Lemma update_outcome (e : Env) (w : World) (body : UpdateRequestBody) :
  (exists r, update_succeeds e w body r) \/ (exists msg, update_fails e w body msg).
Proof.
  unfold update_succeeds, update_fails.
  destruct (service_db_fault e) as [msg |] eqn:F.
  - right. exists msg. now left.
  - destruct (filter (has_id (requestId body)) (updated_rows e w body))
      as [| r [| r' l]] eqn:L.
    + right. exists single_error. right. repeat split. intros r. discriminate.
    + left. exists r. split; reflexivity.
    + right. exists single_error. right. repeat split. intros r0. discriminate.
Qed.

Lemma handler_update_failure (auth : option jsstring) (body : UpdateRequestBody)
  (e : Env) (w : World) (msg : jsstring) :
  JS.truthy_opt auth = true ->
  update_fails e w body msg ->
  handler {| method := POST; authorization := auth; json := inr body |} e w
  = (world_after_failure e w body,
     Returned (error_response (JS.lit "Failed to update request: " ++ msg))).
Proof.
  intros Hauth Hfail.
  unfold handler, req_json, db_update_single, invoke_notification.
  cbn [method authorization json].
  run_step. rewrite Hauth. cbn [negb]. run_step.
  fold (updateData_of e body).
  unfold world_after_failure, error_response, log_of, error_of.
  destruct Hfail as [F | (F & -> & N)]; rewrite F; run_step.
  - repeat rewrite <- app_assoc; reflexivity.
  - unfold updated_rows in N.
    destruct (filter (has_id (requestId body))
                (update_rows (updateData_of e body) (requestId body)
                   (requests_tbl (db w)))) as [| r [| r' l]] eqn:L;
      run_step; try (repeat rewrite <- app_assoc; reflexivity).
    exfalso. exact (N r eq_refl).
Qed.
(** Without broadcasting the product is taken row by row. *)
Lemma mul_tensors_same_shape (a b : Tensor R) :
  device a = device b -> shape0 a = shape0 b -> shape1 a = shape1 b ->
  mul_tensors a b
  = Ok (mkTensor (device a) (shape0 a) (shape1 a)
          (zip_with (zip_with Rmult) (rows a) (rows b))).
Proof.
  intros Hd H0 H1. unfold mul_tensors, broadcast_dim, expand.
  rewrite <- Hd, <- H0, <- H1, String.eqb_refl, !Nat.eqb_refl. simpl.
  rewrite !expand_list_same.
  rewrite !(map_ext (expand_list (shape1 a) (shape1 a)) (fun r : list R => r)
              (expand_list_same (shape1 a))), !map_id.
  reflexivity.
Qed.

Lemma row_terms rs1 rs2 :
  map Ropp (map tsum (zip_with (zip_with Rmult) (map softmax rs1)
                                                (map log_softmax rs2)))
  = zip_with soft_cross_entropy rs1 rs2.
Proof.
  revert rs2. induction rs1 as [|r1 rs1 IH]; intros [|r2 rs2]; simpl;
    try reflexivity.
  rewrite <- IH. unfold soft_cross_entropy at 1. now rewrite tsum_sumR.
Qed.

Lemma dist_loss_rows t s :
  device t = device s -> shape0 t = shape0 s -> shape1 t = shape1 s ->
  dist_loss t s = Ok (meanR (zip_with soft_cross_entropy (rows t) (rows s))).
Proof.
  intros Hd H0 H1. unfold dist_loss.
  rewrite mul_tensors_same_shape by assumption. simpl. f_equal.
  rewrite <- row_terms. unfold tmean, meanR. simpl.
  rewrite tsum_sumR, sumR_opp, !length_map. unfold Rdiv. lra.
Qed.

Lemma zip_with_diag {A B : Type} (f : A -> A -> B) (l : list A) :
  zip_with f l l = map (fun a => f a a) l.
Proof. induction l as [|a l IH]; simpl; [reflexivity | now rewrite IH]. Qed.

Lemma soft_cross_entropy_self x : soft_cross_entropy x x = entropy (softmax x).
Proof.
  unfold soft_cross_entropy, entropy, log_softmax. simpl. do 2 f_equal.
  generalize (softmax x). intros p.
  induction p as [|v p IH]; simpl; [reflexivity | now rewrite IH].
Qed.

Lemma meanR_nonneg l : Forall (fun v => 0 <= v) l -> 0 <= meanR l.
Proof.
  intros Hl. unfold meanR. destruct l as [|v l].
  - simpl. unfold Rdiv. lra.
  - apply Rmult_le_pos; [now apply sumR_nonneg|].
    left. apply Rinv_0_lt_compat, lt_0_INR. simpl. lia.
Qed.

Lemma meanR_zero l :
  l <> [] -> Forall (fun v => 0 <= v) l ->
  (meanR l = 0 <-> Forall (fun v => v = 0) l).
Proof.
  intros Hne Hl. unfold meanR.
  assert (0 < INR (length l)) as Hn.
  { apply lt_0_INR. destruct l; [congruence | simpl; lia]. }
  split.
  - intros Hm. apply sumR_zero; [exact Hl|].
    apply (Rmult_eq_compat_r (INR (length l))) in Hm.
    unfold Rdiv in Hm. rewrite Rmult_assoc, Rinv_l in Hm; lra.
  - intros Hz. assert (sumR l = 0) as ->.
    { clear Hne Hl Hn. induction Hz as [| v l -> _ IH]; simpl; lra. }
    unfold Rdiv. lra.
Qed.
+++
Taking the records from the top, repeat each line exactly until you have repeated the line that contains "destruct (service_db_fault e)".

Written answer =>
Lemma update_outcome (e : Env) (w : World) (body : UpdateRequestBody) :
  (exists r, update_succeeds e w body r) \/ (exists msg, update_fails e w body msg).
Proof.
  unfold update_succeeds, update_fails.
  destruct (service_db_fault e) as [msg |] eqn:F.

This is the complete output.